===== EXERCISE DATA =====
Lemma home_retained_from sb w0 w w' :
  view KPVC w (generatedKey sb) = view KPVC w0 (generatedKey sb) →
  home_retained sb w w' → home_retained sb w0 w'.
Proof.
  intros Hv [?|[?|[Hd Hr]]]; [by left|by right; left|]. right; right. split; [done|].
  intros pvc. rewrite <- Hv. apply Hr.
Qed.

Lemma wp_cleanup sb w :
  wp (cleanup sb)
     (λ r w', frame (own_object sb w) w w' ∧
        match r with Ok _ => cleaned sb w w' | Err _ => True end) w.
Proof.
  apply wp_ebind. eapply wp_mono; [apply wp_deleteChildren|]. intros r w1 [Hf1 Hr1].
  assert (frame (own_object sb w) w w1) as Hg1 by (eapply frame_mono; [exact Hf1|]; by left).
  destruct r as [[]|e]; [|done].
  assert (∀ T (K : Kind T) k, kind_tag K ∉ [TPod; TSecret; TNetPol; TServiceAccount] →
            view K w1 k = view K w k) as Hv1.
  { intros T K k HK. apply (frame_view K k _ _ _ Hf1). intros Hc. apply HK.
    unfold child_keys in Hc. set_solver. }
  apply wp_ebind. eapply wp_mono; [apply wp_gcRBAC|]. intros r w2 [Hf2 Hr2].
  assert (frame (own_object sb w) w1 w2) as Hg2.
  { eapply frame_mono; [exact Hf2|]. intros t k (-> & rb & Hv & Hx). right; left. split; [done|].
    exists rb. rewrite <- Hv1; [done|simpl; set_solver]. }
  pose proof (frame_trans _ _ _ _ Hg1 Hg2) as Hg02. destruct r as [[]|e]; [|done].
  assert (∀ T (K : Kind T) k, kind_tag K ≠ TRoleBinding → view K w2 k = view K w1 k) as Hv2.
  { intros T K k HK. apply (frame_view K k _ _ _ Hf2). by intros [? _]. }
  apply wp_ebind. eapply wp_mono; [apply wp_closeSessions|]. intros r w3 [Hf3 Hr3].
  assert (frame (own_object sb w) w2 w3) as Hg3.
  { eapply frame_mono; [exact Hf3|]. intros t k (-> & x & Hv & Hx). right; right; left. split; [done|].
    exists x. rewrite <- Hv1, <- Hv2; [done|done|simpl; set_solver]. }
  pose proof (frame_trans _ _ _ _ Hg02 Hg3) as Hg03. destruct r as [[]|e]; [|done].
  eapply wp_mono; [apply wp_applyHomeRetainPolicy|]. intros r w4 [Hf4 Hr4].
  assert (frame (own_object sb w) w3 w4) as Hg4.
  { eapply frame_mono; [exact Hf4|]. intros t k Hx. by right; right; right. }
  split; [by eapply frame_trans|]. destruct r as [[]|e]; [|done].
  assert (∀ T (K : Kind T) k, kind_tag K ≠ TPVC → view K w4 k = view K w3 k) as Hv4.
  { intros T K k HK. apply (frame_view K k _ _ _ Hf4). by intros (_ & ? & _). }
  assert (∀ T (K : Kind T) k, kind_tag K ≠ TSession → view K w3 k = view K w2 k) as Hv3.
  { intros T K k HK. apply (frame_view K k _ _ _ Hf3). by intros [? _]. }
  split; [|split; [|split]].
  - eapply children_gone_frame; [exact Hf4|intros t k (_ & -> & _); auto|].
    eapply children_gone_frame; [exact Hf3|intros t k [-> _]; auto|].
    eapply children_gone_frame; [exact Hf2|intros t k [-> _]; auto|done].
  - intros k rb. rewrite Hv4, Hv3 by done. apply (bindings_within_nil sb w2 Hr2).
  - intros (x & Hv & Hx). apply Hr3. exists x. rewrite Hv4 in Hv by done. done.
  - eapply home_retained_from; [|exact Hr4]. rewrite Hv3, Hv2, Hv1; [done| |done|done].
    simpl. set_solver.
Qed.
(* ===== verification/SandboxController.v ===== *)
(** * The sandbox controller's entry points (internal/controller/sandbox_controller.go)

    [Reconcile] dispatches between finalization and reconciliation and
    persists the computed status; the map functions turn changes of other
    objects into requests. The theorems: the finalizer is stored before
    anything is created for the sandbox, the computed status is what ends up
    stored, and a changed template or profile queues exactly the sandboxes
    that refer to it. *)

From S2P Require Import Prelude GoStrings KubeTypes ApiTypes Client Libs PodSpec SSHCA StatusMonad.
From S2P Require Import SandboxRBAC SandboxHome SandboxNet SandboxRun SandboxReconcile SandboxFinalize.
From Stdlib Require Import String.
From stdpp Require Import base gmap strings list.
From Stdlib Require Import ZArith Lia.
Local Open Scope Z_scope.

Section controller.
Context `{AM : ApiMachinery} `{SSH : SSHLib}.

Definition patchStatus (sb : Sandbox) (status : SandboxStatus) : prog (res unit) :=
  if SemanticDeepEqual (sb_Status sb) status then Ret (Ok tt)
  else
    r ← call (EStatusUpdate KSandbox (with_sb_status status sb));
    Ret (IgnoreNotFound (to_unit r)).

Definition withFinalizer (sb : Sandbox) : Sandbox :=
  with_sb_meta (set_finalizers (AddFinalizer (Finalizers sb) SandboxFinalizer) sb) sb.

Definition ensureFinalizer (sb : Sandbox) : prog (res Sandbox) :=
  if negb (ContainsFinalizer (Finalizers sb) SandboxFinalizer)
  then call (EUpdate KSandbox (withFinalizer sb)) else Ret (Ok sb).

(** The first error of the two, or the result. *)
Definition finish (r : res Result) (upd : res unit) : res Result :=
  match r with
  | Err e => Err e
  | Ok res => match upd with Err e => Err e | Ok _ => Ok res end
  end.

Definition reconcileLive (r : SandboxReconciler) (sb : Sandbox) : prog (res Result) :=
  sr ← reconcileSandbox r sb (set_ObservedGeneration (Generation sb) (sb_Status sb));
  upd ← patchStatus sb sr.1;
  Ret (finish sr.2 upd).

Definition Reconcile (r : SandboxReconciler) (req : NamespacedName) : prog (res Result) :=
  g ← call (EGet KSandbox req);
  match g with
  | Err e => Ret (if IsNotFound e then Ok noResult else Err e)
  | Ok sb =>
    if negb (ptr_IsZero (DeletionTimestamp (sb_ObjectMeta sb))) then finalize sb
    else sb ←? ensureFinalizer sb; reconcileLive r sb
  end.

(** ** Watches *)

Definition toRequests (items : list Sandbox) : list NamespacedName := okey KSandbox <$> items.

(** A list whose error means no request. *)
Definition listRequests (lo : ListOptions) : prog (list NamespacedName) :=
  r ← call (EList KSandbox lo);
  match r with Err _ => Ret [] | Ok l => Ret (toRequests l) end.

Definition sandboxesForTemplate (obj : ObjectMeta) : prog (list NamespacedName) :=
  listRequests (MatchingFields indexSandboxTemplate (Name obj)).

Definition sandboxesForAccessProfile (obj : ObjectMeta) : prog (list NamespacedName) :=
  listRequests (MatchingFields indexSandboxAccessProfile (Name obj)).

Definition sandboxForSession (session : SandboxSession) : list NamespacedName :=
  if String.eqb (ss_SandboxName (ses_Spec session)) "" then []
  else [nn (Namespace session) (ss_SandboxName (ses_Spec session))].

Definition everything : ListOptions := {| lo_Namespace := None; lo_Labels := []; lo_Field := None |}.

Definition sandboxesForAPIServerEndpoints (obj : ObjectMeta) : prog (list NamespacedName) :=
  if negb (String.eqb (Namespace obj) "default")
     || negb (String.eqb (default "" (mLabels obj !! LabelServiceName)) "kubernetes") then Ret []
  else listRequests everything.

End controller.

(** ** Proofs *)

Section proofs.
Context `{AM : ApiMachinery} `{SSH : SSHLib} `{!ApiMachineryLaws AM} `{!SSHLaws SSH}.
Context {W : Type} `{World W}.

Lemma wp_ensureFinalizer sb w :
  view KSandbox w (sandboxKey sb) = Some sb →
  wp (ensureFinalizer sb)
     (λ r w', same_but KSandbox (sandboxKey sb) w w' ∧
        match r with
        | Ok sb' => view KSandbox w' (sandboxKey sb) = Some sb' ∧ SandboxFinalizer ∈ Finalizers sb' ∧
            sb_Spec sb' = sb_Spec sb ∧ sb_Status sb' = sb_Status sb ∧
            Name sb' = Name sb ∧ Namespace sb' = Namespace sb ∧ UID sb' = UID sb
        | Err _ => True
        end) w.
Proof.
  intros Hv. unfold ensureFinalizer.
  destruct (ContainsFinalizer (Finalizers sb) SandboxFinalizer) eqn:Hc; cbn [negb].
  { apply ContainsFinalizer_spec in Hc. split; [apply unchanged_same_but, unchanged_refl|]. done. }
  intros r w' [_ Hu]. change (update_spec KSandbox (withFinalizer sb) w r w') in Hu.
  unfold update_spec in Hu. change (okey KSandbox (withFinalizer sb)) with (sandboxKey sb) in Hu.
  destruct Hu as [Hsb Hu]. split; [done|]. destruct r as [o|e]; [|done].
  destruct Hu as (cur & Hcur & _ & (gen & rv & ->) & Hv'). rewrite Hv in Hcur. injection Hcur as <-.
  assert (SandboxFinalizer ∈ AddFinalizer (Finalizers sb) SandboxFinalizer) as Hin.
  { apply AddFinalizer_spec. by left. }
  rewrite bool_decide_eq_false_2 in Hv'
    by (intros [_ Hnil]; simpl in Hnil; rewrite Hnil in Hin; by apply not_elem_of_nil in Hin).
  split; [exact Hv'|]. split; [exact Hin|]. done.
Qed.

Lemma wp_patchStatus sb s w :
  view KSandbox w (sandboxKey sb) = Some sb →
  wp (patchStatus sb s)
     (λ r w', same_but KSandbox (sandboxKey sb) w w' ∧
        match r with
        | Ok _ => ∃ o, view KSandbox w' (sandboxKey sb) = Some o ∧ sb_Status o = s ∧
                       Finalizers o = Finalizers sb
        | Err _ => True
        end) w.
Proof.
  intros Hv. unfold patchStatus. destruct (SemanticDeepEqual (sb_Status sb) s) eqn:He.
  { apply SemanticDeepEqual_spec in He. split; [apply unchanged_same_but, unchanged_refl|]. by exists sb. }
  apply wp_bind, wp_call. intros r w' [_ (Hsb & _ & Hr)].
  change (okey KSandbox (with_sb_status s sb)) with (sandboxKey sb) in Hsb, Hr.
  split; [done|]. destruct r as [o|e]; simpl.
  - destruct Hr as (cur & Hcur & _ & (gen & rv & ->) & Hv'). rewrite Hv in Hcur. injection Hcur as <-.
    by eexists.
  - destruct (IsNotFound e) eqn:Hn; [|done]. destruct (Hr eq_refl). congruence.
Qed.

Lemma sandbox_writes_not_sandbox sb w k : ¬ sandbox_writes sb w TSandbox k.
Proof. intros [Hc%child_kind|[? _]]; [set_solver|done]. Qed.

(** [quiet] and [timeouts_bounded] depend on the identity and spec only. *)
Lemma quiet_same (sb sb' : Sandbox) w w' k :
  same_but KSandbox k w w' → nn_Name k ≠ ""%string →
  Name sb' = Name sb → Namespace sb' = Namespace sb → quiet sb w → quiet sb' w'.
Proof.
  intros Hsb Hk Hn Hns (Hnamed & Hrb & Hnp).
  assert (∀ T (K : Kind T) k', kind_tag K ≠ TSandbox → view K w' k' = view K w k') as Hv.
  { intros T K k' HK. apply (same_but_view _ _ _ _ _ _ Hsb). simpl. congruence. }
  split; [|split].
  - intros ns o. rewrite (same_but_key _ _ _ _ _ Hsb); [apply Hnamed|]. by intros <-.
  - intros ns o. rewrite Hv by done. unfold bindingKey. rewrite Hn. apply Hrb.
  - intros o. rewrite Hv by done. unfold netPolKey. rewrite Hn, Hns. apply Hnp.
Qed.

Lemma timeouts_same sb sb' w w' k :
  same_but KSandbox k w w' → sb_Spec sb' = sb_Spec sb →
  timeouts_bounded sb w → timeouts_bounded sb' w'.
Proof.
  intros Hsb Hs Ht tpl. rewrite (same_but_view _ _ KTemplate _ _ _ Hsb) by done.
  unfold effectiveIdleTimeout. rewrite Hs. apply Ht.
Qed.

Lemma run_listRequests (env : Env W) `{!Conforms env} lo w :
  match (run env (call (EList KSandbox lo)) w).1 with
  | Err _ => (run env (listRequests lo) w).1 = []
  | Ok _ => ∀ k, k ∈ (run env (listRequests lo) w).1 ↔
              ∃ sb, view KSandbox w k = Some sb ∧ selected KSandbox lo sb = true
  end.
Proof.
  unfold listRequests. rewrite run_bind.
  assert (list_spec KSandbox lo w (run env (call (EList KSandbox lo)) w).1
            (run env (call (EList KSandbox lo)) w).2) as [_ Hl].
  { apply (wp_run env (call (EList KSandbox lo)) (list_spec KSandbox lo w)). by intros x w' [_ Hx]. }
  destruct (run env (call (EList KSandbox lo)) w).1 as [l|e]; [|done]. destruct Hl as [Hl _].
  intros k. simpl. unfold toRequests. rewrite list_elem_of_fmap. split.
  - intros (sb & -> & Hsb). exists sb. by apply Hl.
  - intros (sb & Hv & Hs). pose proof (view_key _ _ _ _ _ Hv) as <-. exists sb.
    split; [done|]. by apply Hl.
Qed.

(** ** The theorems *)

Context (env : Env W) `{!Conforms env}.

(** C17. A live sandbox: before its objects are touched the finalizer is stored
    with it, then [reconcileSandbox] runs, and the status that computes is the
    one stored in the end. *)
Theorem Reconcile_live r k w res w' (sb : Sandbox) :
  quiet sb w → r_Now r = None → timeouts_bounded sb w →
  view KSandbox w k = Some sb → ptr_IsZero (DeletionTimestamp sb) = true →
  run env (Reconcile r k) w = (Ok res, w') →
  ∃ (sb1 : Sandbox) w1 s' w2 (o : Sandbox),
    same_but KSandbox k w w1 ∧ view KSandbox w1 k = Some sb1 ∧
    SandboxFinalizer ∈ Finalizers sb1 ∧ sb_Spec sb1 = sb_Spec sb ∧ UID sb1 = UID sb ∧
    run env (reconcileSandbox r sb1 (set_ObservedGeneration (Generation sb1) (sb_Status sb1))) w1
      = ((s', Ok res), w2) ∧
    same_but KSandbox k w2 w' ∧
    view KSandbox w' k = Some o ∧ sb_Status o = s' ∧ SandboxFinalizer ∈ Finalizers o.
Proof.
  intros Hq Hprod Hto Hv Hlive Hrun. pose proof (view_key _ _ _ _ _ Hv) as <-.
  unfold Reconcile in Hrun. rewrite run_bind in Hrun.
  destruct (run env (call (EGet KSandbox (okey KSandbox sb))) w) as [g w0] eqn:Hg.
  destruct (run_wp env _ (λ r w', get_spec KSandbox (okey KSandbox sb) w r w') _ _ _ Hg) as [Hun Hget];
    [by intros x wx [_ Hx]|]. cbn [fst snd] in Hrun.
  destruct g as [sb0|e]; [|rewrite Hv in Hget; by destruct (IsNotFound e); [specialize (Hget eq_refl)|]].
  rewrite Hv in Hget. injection Hget as <-. rewrite Hlive in Hrun. cbn [negb] in Hrun.
  unfold ebind in Hrun. rewrite run_bind in Hrun.
  destruct (run env (ensureFinalizer sb) w0) as [f w1] eqn:Hf. cbn [fst snd] in Hrun.
  destruct (run_wp env _ _ _ _ _ Hf (wp_ensureFinalizer sb w0 ltac:(by rewrite (proj1 Hun)))) as [Hsb1 Hfin].
  destruct f as [sb1|e]; [|done].
  destruct Hfin as (Hv1 & Hin & Hspec & Hst & Hname & Hns & Huid).
  assert (same_but KSandbox (okey KSandbox sb) w w1) as Hw1.
  { eapply same_but_trans; [by apply unchanged_same_but|done]. }
  assert (sandboxKey sb1 = sandboxKey sb) as Hkey.
  { unfold sandboxKey, okey, keyOf. simpl. by rewrite Hname, Hns. }
  assert (Name sb ≠ ""%string) as Hnn.
  { intros E. apply (proj1 Hq (Namespace sb) sb). unfold nn. rewrite <- E. exact Hv. }
  unfold reconcileLive in Hrun. rewrite run_bind in Hrun.
  destruct (run env (reconcileSandbox _ _ _) w1) as [[s' rr] w2] eqn:Hrec. cbn [fst snd] in Hrun.
  destruct (run_wp env _ _ _ _ _ Hrec (wp_reconcileSandbox r sb1 _ w1
    ltac:(by eapply quiet_same) Hprod ltac:(by eapply timeouts_same))) as [Hfr _].
  assert (view KSandbox w2 (sandboxKey sb1) = Some sb1) as Hv2.
  { rewrite (frame_view KSandbox _ _ _ _ Hfr) by apply sandbox_writes_not_sandbox. by rewrite Hkey. }
  rewrite run_bind in Hrun.
  destruct (run env (patchStatus sb1 s') w2) as [upd w3] eqn:Hpatch. cbn [fst snd] in Hrun.
  destruct (run_wp env _ _ _ _ _ Hpatch (wp_patchStatus sb1 s' w2 Hv2)) as [Hsb3 Hp].
  simpl in Hrun. injection Hrun as Hres <-. unfold finish in Hres.
  destruct rr as [res'|e]; [|done]. destruct upd as [[]|e]; [|done]. injection Hres as ->.
  destruct Hp as (o & Ho & Hos & Hof). rewrite Hkey in Ho, Hsb3.
  exists sb1, w1, s', w2, o. split; [done|]. split; [done|]. split; [done|]. split; [done|].
  split; [done|]. split; [done|]. split; [done|]. split; [done|]. split; [done|]. by rewrite Hof.
Qed.

(** The sandboxes a change of a template or of an access profile queues: none
    when listing them fails, else exactly those that name it. *)
Theorem watched_change_requeues_users (obj : ObjectMeta) w :
  Name obj ≠ ""%string →
  let queued p field (names : Sandbox → string) :=
    match (run env (call (EList KSandbox (MatchingFields field (Name obj)))) w).1 with
    | Err _ => (run env p w).1 = []
    | Ok _ => ∀ k, k ∈ (run env p w).1 ↔ ∃ sb, view KSandbox w k = Some sb ∧ names sb = Name obj
    end in
  queued (sandboxesForTemplate obj) indexSandboxTemplate (λ sb, sp_Template (sb_Spec sb)) ∧
  queued (sandboxesForAccessProfile obj) indexSandboxAccessProfile (λ sb, sp_AccessProfile (sb_Spec sb)).
Proof.
  intros Hn queued. subst queued. cbv beta. split.
  - unfold sandboxesForTemplate.
    pose proof (run_listRequests env (MatchingFields indexSandboxTemplate (Name obj)) w) as Hl.
    destruct (run env (call _) w).1 as [l|e]; [|done]. intros k. rewrite Hl. apply exist_proper. intros sb.
    rewrite selected_field. unfold field_values, sandboxIndex.
    rewrite String.eqb_refl, list_elem_of_singleton. naive_solver.
  - unfold sandboxesForAccessProfile.
    pose proof (run_listRequests env (MatchingFields indexSandboxAccessProfile (Name obj)) w) as Hl.
    destruct (run env (call _) w).1 as [l|e]; [|done]. intros k. rewrite Hl. apply exist_proper. intros sb.
    rewrite selected_field. unfold field_values, sandboxIndex. simpl.
    destruct (String.eqb_spec (sp_AccessProfile (sb_Spec sb)) "") as [E|E].
    + rewrite elem_of_nil, E. naive_solver.
    + rewrite list_elem_of_singleton. naive_solver.
Qed.

End proofs.
(** ** The theorems *)

(** An SSH target is accepted exactly when, without surrounding space, it is
    "sandbox.namespace" with a non-empty sandbox that has no dot and a
    non-empty namespace, or a sandbox without a dot while a default namespace
    is set. *)
Theorem ParseSSHTarget_exact host defaultNamespace t :
  ParseSSHTarget host defaultNamespace = Ok t ↔
  t_Sandbox t ≠ "" ∧ t_Namespace t ≠ "" ∧
  all_chars (λ c, negb (Ascii.eqb c ".")) (t_Sandbox t) = true ∧
  (TrimSpace host = t_Sandbox t +:+ "." +:+ t_Namespace t ∨
   (TrimSpace host = t_Sandbox t ∧ t_Namespace t = defaultNamespace)).
Proof.
  unfold ParseSSHTarget. set (h := TrimSpace host). destruct t as [sb ns]. simpl. split.
  - destruct (String.eqb_spec h ""); [done|]. destruct (Cut h ".") as [[b a]|] eqn:E.
    + destruct (String.eqb_spec b ""), (String.eqb_spec a ""); simpl; try done. intros [= -> ->].
      split; [done|]. split; [done|]. split; [by eapply Cut_char_before|]. left. exact (Cut_Some _ _ _ _ E).
    + destruct (String.eqb_spec defaultNamespace ""); [done|]. intros [= <- <-].
      split; [done|]. split; [done|]. split; [by apply Cut_char_none|]. by right.
  - intros (Hs & Hn & Hc & [->|[-> ->]]).
    + rewrite Cut_char by done. apply String.eqb_neq in Hs as Hs', Hn. rewrite Hs', Hn. simpl.
      destruct (String.eqb_spec (sb +:+ String "." ns) "") as [E|]; [by destruct sb|done].
    + rewrite Cut_absent by done. apply String.eqb_neq in Hs, Hn. by rewrite Hs, Hn.
Qed.

(** C38. Rendering a routing target under the base domain and parsing the host
    gives the target back exactly when the rendered label fits in the 63 bytes
    of a DNS label, and an error when it does not. This is for a port and a
    sandbox that have no double dash and end in no dash, parts and a base domain
    that are not empty, and a host (the base domain included) of visible
    characters other than upper-case letters and colons. The rules for names and
    ports keep to all of this but the length. *)
Theorem ParseHTTPHost_round_trip t baseDomain :
  no_dashes (ht_Port t) = true → no_dashes (ht_Sandbox t) = true →
  ht_Port t ≠ "" → ht_Sandbox t ≠ "" → ht_Namespace t ≠ "" → baseDomain ≠ "" →
  all_chars host_char (formatLabel t +:+ "." +:+ TrimPrefix baseDomain ".") = true →
  let parsed := ParseHTTPHost (formatLabel t +:+ "." +:+ TrimPrefix baseDomain ".") baseDomain in
  ((String.length (formatLabel t) <= maxLabelLen)%nat → parsed = Ok t) ∧
  ((maxLabelLen < String.length (formatLabel t))%nat → is_ok parsed = false).
Proof.
  intros Hp Hs Hp0 Hs0 Hn0 Hb Hc. unfold ParseHTTPHost. rewrite (normalizeHost_host _ Hc).
  rewrite (proj2 (routingLabel_Ok _ baseDomain (formatLabel t) Hb) eq_refl). cbv zeta. split.
  - by apply parseLabel_format.
  - intros Hlen. destruct (parseLabel (formatLabel t)) as [t'|e] eqn:E; [|done].
    apply parseLabel_Ok in E as (_ & Hle & _). lia.
Qed.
=====
■ **TASK ITEM**: Copy word for word the stretch of entries above from the line that has "view KPVC w (generatedKey" through the line that has "split; [by eapply frame_trans|].", both ends included, and nothing outside it.

■ **REPLY TO THE EXERCISE**:
  view KPVC w (generatedKey sb) = view KPVC w0 (generatedKey sb) →
  home_retained sb w w' → home_retained sb w0 w'.
Proof.
  intros Hv [?|[?|[Hd Hr]]]; [by left|by right; left|]. right; right. split; [done|].
  intros pvc. rewrite <- Hv. apply Hr.
Qed.

Lemma wp_cleanup sb w :
  wp (cleanup sb)
     (λ r w', frame (own_object sb w) w w' ∧
        match r with Ok _ => cleaned sb w w' | Err _ => True end) w.
Proof.
  apply wp_ebind. eapply wp_mono; [apply wp_deleteChildren|]. intros r w1 [Hf1 Hr1].
  assert (frame (own_object sb w) w w1) as Hg1 by (eapply frame_mono; [exact Hf1|]; by left).
  destruct r as [[]|e]; [|done].
  assert (∀ T (K : Kind T) k, kind_tag K ∉ [TPod; TSecret; TNetPol; TServiceAccount] →
            view K w1 k = view K w k) as Hv1.
  { intros T K k HK. apply (frame_view K k _ _ _ Hf1). intros Hc. apply HK.
    unfold child_keys in Hc. set_solver. }
  apply wp_ebind. eapply wp_mono; [apply wp_gcRBAC|]. intros r w2 [Hf2 Hr2].
  assert (frame (own_object sb w) w1 w2) as Hg2.
  { eapply frame_mono; [exact Hf2|]. intros t k (-> & rb & Hv & Hx). right; left. split; [done|].
    exists rb. rewrite <- Hv1; [done|simpl; set_solver]. }
  pose proof (frame_trans _ _ _ _ Hg1 Hg2) as Hg02. destruct r as [[]|e]; [|done].
  assert (∀ T (K : Kind T) k, kind_tag K ≠ TRoleBinding → view K w2 k = view K w1 k) as Hv2.
  { intros T K k HK. apply (frame_view K k _ _ _ Hf2). by intros [? _]. }
  apply wp_ebind. eapply wp_mono; [apply wp_closeSessions|]. intros r w3 [Hf3 Hr3].
  assert (frame (own_object sb w) w2 w3) as Hg3.
  { eapply frame_mono; [exact Hf3|]. intros t k (-> & x & Hv & Hx). right; right; left. split; [done|].
    exists x. rewrite <- Hv1, <- Hv2; [done|done|simpl; set_solver]. }
  pose proof (frame_trans _ _ _ _ Hg02 Hg3) as Hg03. destruct r as [[]|e]; [|done].
  eapply wp_mono; [apply wp_applyHomeRetainPolicy|]. intros r w4 [Hf4 Hr4].
  assert (frame (own_object sb w) w3 w4) as Hg4.
  { eapply frame_mono; [exact Hf4|]. intros t k Hx. by right; right; right. }
  split; [by eapply frame_trans|]. destruct r as [[]|e]; [|done].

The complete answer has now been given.